**PROBLEM DETAILS**
Of all the lines below, output only those starting at the one with "if prefix sub b then true" and ending at the one with "then b else", both ends included, exactly as written.

**Items from a data source**
(** * pgtest: starting and stopping a postgres server for Go unit tests

    A shallow embedding of package pgtest.  The repository holds two
    revisions of the package that the properties below speak about:

    - [PgtestA]: src/pgtest.go (lines 1-123), with the package-level
      constants [URL] and [sock] and the configuration appended to the
      template by [maybeInitdb];
    - [PgtestC]: src/unnamed/part_000, with a per-instance [URL], the
      [initdbOk] flag and the configuration appended to each copy.

    The further properties at the end also speak about

    - [PgtestB]: the second document of src/pgtest.go (lines 124-248),
      which differs from the first one in the template path, the constant
      [Dir] = "pgtestdata";
    - [TestA], [TestC]: the two documents of src/pgtest_test.go, the test
      of the package.

    The package is a sequence of calls into the operating system.  Those
    calls are embedded in a state-and-exit monad over a [World]: a file
    system, the launched engine processes, a clock, the list of calls issued
    so far and the package-level variables.  What the environment decides
    (which call fails, which name [ioutil.TempDir] draws, when the engine
    starts to listen) is read from an [Env]. *)

From Stdlib Require Import String Ascii List Bool Arith ZArith Lia Decimal DecimalString.
Import ListNotations.
Open Scope string_scope.

(** ** Strings and paths *)

(** [bytes.Contains b sub]. *)
Fixpoint bytes_Contains (b sub : string) : bool :=
  if prefix sub b then true
  else match b with
       | EmptyString => false
       | String _ b' => bytes_Contains b' sub
       end.

Definition is_space (c : ascii) : bool :=
  match nat_of_ascii c with
  | 9 | 10 | 11 | 12 | 13 | 32 => true
  | _ => false
  end.

Fixpoint trim_left (s : string) : string :=
  match s with
  | EmptyString => EmptyString
  | String c s' => if is_space c then trim_left s' else s
  end.

Fixpoint trim_right (s : string) : string :=
  match s with
  | EmptyString => EmptyString
  | String c s' =>
      let r := trim_right s' in
      if is_space c && (r =? "") then "" else String c r
  end.

(** [bytes.TrimSpace], on ASCII white space. *)
Definition bytes_TrimSpace (s : string) : string := trim_right (trim_left s).

(** [filepath.Join] of two clean elements: an empty element is ignored. *)
Definition filepath_Join (a b : string) : string :=
  if a =? "" then b else a ++ "/" ++ b.

(** [under d p]: [p] is [d] itself or lies inside the directory [d]. *)
Definition under (d p : string) : bool := prefix (d ++ "/") (p ++ "/").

**RESPONSE BOX**
  if prefix sub b then true
  else match b with
       | EmptyString => false
       | String _ b' => bytes_Contains b' sub
       end.

Definition is_space (c : ascii) : bool :=
  match nat_of_ascii c with
  | 9 | 10 | 11 | 12 | 13 | 32 => true
  | _ => false
  end.

Fixpoint trim_left (s : string) : string :=
  match s with
  | EmptyString => EmptyString
  | String c s' => if is_space c then trim_left s' else s
  end.

Fixpoint trim_right (s : string) : string :=
  match s with
  | EmptyString => EmptyString
  | String c s' =>
      let r := trim_right s' in
      if is_space c && (r =? "") then "" else String c r
  end.

(** [bytes.TrimSpace], on ASCII white space. *)
Definition bytes_TrimSpace (s : string) : string := trim_right (trim_left s).

(** [filepath.Join] of two clean elements: an empty element is ignored. *)
Definition filepath_Join (a b : string) : string :=
  if a =? "" then b else a ++ "/" ++ b.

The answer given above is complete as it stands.